» **Data excerpts**
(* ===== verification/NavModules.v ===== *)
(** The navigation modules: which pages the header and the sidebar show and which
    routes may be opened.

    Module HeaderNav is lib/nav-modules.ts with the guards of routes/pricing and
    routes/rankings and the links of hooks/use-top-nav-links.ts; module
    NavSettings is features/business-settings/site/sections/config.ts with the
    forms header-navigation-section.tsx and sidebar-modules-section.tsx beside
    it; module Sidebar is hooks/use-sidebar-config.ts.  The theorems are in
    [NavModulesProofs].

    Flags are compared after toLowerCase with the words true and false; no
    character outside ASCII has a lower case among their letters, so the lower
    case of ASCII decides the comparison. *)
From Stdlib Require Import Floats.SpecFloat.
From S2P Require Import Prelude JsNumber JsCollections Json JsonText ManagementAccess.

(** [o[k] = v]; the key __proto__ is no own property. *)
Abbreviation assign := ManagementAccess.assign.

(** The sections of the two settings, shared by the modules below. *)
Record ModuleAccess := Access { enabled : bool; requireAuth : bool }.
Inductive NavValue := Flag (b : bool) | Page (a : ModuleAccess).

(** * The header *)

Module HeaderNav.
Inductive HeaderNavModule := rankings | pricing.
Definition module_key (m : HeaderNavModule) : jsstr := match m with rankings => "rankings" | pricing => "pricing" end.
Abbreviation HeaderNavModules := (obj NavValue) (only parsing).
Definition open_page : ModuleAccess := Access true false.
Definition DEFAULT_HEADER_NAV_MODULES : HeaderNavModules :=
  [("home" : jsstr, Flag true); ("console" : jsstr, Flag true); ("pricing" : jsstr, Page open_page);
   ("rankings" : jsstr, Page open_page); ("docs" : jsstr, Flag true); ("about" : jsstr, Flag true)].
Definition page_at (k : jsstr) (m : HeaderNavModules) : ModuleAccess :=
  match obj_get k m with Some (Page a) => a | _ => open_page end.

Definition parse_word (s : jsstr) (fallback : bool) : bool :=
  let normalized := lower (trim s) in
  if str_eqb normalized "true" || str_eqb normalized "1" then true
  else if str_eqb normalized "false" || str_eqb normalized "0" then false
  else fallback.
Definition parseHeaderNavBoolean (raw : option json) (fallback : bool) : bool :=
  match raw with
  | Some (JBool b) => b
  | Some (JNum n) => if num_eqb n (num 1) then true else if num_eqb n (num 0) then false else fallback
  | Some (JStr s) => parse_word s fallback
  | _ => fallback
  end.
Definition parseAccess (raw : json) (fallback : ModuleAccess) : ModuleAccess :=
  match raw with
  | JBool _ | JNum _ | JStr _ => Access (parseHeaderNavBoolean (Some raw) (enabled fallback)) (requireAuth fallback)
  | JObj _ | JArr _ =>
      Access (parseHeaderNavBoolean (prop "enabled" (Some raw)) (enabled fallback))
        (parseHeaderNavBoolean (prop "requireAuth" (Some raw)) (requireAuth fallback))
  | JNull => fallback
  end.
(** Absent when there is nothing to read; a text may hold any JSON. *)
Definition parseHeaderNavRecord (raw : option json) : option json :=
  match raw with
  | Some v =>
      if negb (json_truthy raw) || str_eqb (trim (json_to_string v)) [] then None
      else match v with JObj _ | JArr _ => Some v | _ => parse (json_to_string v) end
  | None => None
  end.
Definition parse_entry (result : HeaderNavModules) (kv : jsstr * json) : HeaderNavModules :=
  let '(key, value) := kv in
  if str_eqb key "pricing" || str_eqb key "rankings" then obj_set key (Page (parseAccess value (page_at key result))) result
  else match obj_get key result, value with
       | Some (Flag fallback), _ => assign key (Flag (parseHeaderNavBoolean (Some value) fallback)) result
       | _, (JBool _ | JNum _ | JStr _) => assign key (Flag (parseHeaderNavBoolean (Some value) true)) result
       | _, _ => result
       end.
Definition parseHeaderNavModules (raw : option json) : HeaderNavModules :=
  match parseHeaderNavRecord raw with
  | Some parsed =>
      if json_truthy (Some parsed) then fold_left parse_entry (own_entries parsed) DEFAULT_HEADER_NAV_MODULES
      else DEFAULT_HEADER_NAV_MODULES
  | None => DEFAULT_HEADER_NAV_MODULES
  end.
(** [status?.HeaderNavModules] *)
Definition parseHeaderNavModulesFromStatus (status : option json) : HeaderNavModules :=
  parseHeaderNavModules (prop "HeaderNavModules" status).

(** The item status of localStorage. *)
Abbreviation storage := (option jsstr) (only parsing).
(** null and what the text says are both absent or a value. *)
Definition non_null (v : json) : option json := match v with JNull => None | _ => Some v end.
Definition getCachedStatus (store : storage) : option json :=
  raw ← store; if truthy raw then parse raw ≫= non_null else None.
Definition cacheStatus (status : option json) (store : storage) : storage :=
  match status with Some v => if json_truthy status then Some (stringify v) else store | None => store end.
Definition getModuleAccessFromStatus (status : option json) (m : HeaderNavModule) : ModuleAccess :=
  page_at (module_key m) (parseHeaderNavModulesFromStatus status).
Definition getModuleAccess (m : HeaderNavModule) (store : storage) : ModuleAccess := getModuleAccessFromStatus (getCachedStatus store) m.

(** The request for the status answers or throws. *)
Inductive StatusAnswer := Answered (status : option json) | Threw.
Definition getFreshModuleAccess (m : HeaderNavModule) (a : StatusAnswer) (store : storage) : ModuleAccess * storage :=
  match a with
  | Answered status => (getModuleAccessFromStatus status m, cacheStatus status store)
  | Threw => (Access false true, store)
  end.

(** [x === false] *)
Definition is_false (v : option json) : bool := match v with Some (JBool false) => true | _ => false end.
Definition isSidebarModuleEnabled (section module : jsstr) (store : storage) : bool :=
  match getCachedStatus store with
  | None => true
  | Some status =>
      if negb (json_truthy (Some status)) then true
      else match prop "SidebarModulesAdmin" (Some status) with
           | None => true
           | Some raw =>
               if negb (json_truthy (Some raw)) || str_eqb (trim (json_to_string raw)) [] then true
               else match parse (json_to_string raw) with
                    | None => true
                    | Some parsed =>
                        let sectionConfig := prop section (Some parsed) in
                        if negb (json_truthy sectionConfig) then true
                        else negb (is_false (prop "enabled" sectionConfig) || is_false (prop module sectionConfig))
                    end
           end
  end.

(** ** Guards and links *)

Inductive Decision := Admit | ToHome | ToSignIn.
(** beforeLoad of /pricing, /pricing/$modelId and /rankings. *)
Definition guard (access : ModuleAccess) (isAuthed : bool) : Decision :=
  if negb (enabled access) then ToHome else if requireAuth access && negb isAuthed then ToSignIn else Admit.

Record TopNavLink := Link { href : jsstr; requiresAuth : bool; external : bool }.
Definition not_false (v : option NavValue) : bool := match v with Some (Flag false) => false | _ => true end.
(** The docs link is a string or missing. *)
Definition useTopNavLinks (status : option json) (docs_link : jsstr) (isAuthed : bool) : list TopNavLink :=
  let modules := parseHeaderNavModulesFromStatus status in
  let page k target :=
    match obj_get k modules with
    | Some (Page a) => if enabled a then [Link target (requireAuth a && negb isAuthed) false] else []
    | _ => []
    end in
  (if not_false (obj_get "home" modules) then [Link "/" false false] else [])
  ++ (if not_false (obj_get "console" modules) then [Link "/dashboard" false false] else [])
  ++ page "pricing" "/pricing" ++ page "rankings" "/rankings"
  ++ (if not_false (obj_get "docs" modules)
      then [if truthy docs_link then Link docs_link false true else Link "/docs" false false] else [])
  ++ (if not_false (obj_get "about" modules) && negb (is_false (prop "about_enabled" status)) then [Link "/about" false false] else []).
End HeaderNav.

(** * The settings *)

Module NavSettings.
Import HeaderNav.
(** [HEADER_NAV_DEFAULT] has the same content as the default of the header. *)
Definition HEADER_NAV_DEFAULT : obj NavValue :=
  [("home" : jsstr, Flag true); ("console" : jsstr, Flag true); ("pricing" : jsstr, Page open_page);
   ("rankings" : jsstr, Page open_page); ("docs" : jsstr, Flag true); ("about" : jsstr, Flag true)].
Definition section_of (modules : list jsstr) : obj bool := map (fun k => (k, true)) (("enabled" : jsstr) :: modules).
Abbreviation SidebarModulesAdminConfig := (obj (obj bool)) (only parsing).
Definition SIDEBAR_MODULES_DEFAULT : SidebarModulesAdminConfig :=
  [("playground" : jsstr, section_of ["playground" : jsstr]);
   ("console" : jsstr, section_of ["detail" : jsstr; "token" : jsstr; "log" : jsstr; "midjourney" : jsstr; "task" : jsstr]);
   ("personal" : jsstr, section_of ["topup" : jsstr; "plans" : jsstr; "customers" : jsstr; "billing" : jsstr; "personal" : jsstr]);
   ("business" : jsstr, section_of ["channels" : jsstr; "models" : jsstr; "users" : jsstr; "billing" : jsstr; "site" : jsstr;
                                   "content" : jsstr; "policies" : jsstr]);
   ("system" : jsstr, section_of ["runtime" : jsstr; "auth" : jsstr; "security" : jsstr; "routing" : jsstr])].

» **What this task involves**
What lines in the entries above hold "ASCII"? Copy every one.

» **Solution for this task**
    character outside ASCII has a lower case among their letters, so the lower
    case of ASCII decides the comparison. *)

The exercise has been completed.